Necessary conditions to maximize $l$ are

$\qquad 0 = \dfrac{\partial l}{\partial \alpha} = -n\dfrac{\Gamma'(\alpha)}{\Gamma(\alpha)} - n\ln(\beta) + \displaystyle\sum_{i=1}^{n} \ln(x_i)$

and

$\qquad 0 = \dfrac{\partial l}{\partial \beta} = -n\dfrac{\alpha}{\beta} + \dfrac{1}{\beta^2}\displaystyle\sum_{i=1}^{n} x_i$.

The second equation yields

$\qquad \hat{\alpha}\hat{\beta} = \bar{x}$

but the first equation is not very helpful symbolically. We must find a numerical solution for any given list of data.

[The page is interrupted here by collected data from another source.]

(** * fc-trails: icon and thumbnail generators

    A shallow embedding of [scripts/generate-thumbnails.py] and
    [scripts/generate-icons.py].

    The two scripts are sequential programs over the file system and the
    imaging library.  The file system is a finite map from paths to nodes,
    threaded through a small state-and-exception monad that also collects
    the printed lines.  The imaging library is modelled by the operations
    the scripts call; the resampling filter, the mode conversions the
    scripts do not single out, the decoders of written files and the
    reducing copy of the ICO writer are parameters of the development
    (record [Imaging]). *)

From Stdlib Require Import ZArith Lia Ascii OrdersEx DecimalString.
From stdpp Require Import gmap strings list sorting.

Local Open Scope Z_scope.

(** ** Imaging library: modes, pixels, images *)

(** The color modes of the imaging library. *)
Inductive Mode :=
  | M_1 | M_L | M_P | M_RGB | M_RGBA | M_CMYK | M_YCbCr | M_LAB | M_HSV
  | M_I | M_F | M_LA | M_PA | M_RGBX | M_RGBa | M_La | M_I16.

Global Instance Mode_eq_dec : EqDecision Mode.
Proof. solve_decision. Defined.

(** Modes that carry an alpha band. *)
Definition has_alpha (m : Mode) : bool :=
  match m with
  | M_RGBA | M_LA | M_PA | M_RGBa | M_La => true
  | _ => false
  end.

(** Modes whose pixels are indices into a palette. *)
Definition is_palette (m : Mode) : bool :=
  match m with
  | M_P | M_PA => true
  | _ => false
  end.

(** A stored pixel: up to four 8-bit band values. *)
Definition px : Type := Z * Z * Z * Z.

Definition px_alpha (p : px) : Z := let '(_, _, _, a) := p in a.

Record Image := mkImage {
  mode : Mode;
  size : Z * Z;                (* (width, height) *)
  load : Z -> Z -> px;         (* pixel at column x, row y *)
  palette : Z -> px            (* palette entry of an index (modes P, PA) *)
}.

14. Suppose the data given below came from a gamma population. Find the method of moments estimators and maximum likelihood estimators. Compare the empirical cdf and the two theoretical cdfs in a single plot.

```{r}
actual = tibble(x = c(49.2,53.9,50.0,44.5,42.2,42.3,32.3,31.3,60.9,47.5))
```

```{r}
moments = actual |> summarize(
  n = n(),
  xbar = mean(x),
  v = (n-1)/n * var(x),
  alpha = xbar^2 / v,
  beta = v / xbar
)
moments
```

```{r}
likelihood = actual |> summarize(
  n = n(),
  xbar = mean(x),
  v = (n-1)/n * var(x),
  alpha = uniroot(function(a) -n*digamma(a) - n*log(xbar/a) + sum(log(x)), c(10, 40))$root,
  beta = xbar / alpha
)
likelihood
```

```{r}
ggplot(actual, aes(x = x)) +
  stat_ecdf() +
  geom_function(fun = pgamma, args = list(shape = moments$alpha, scale = moments$beta), xlim = c(29, 63), color = "red") +
  geom_function(fun = pgamma, args = list(shape = likelihood$alpha, scale = likelihood$beta), xlim = c(29, 63), color = "blue")
```

It appears that the data could have come from a gamma population and that the two theoretical distributions are quite similar.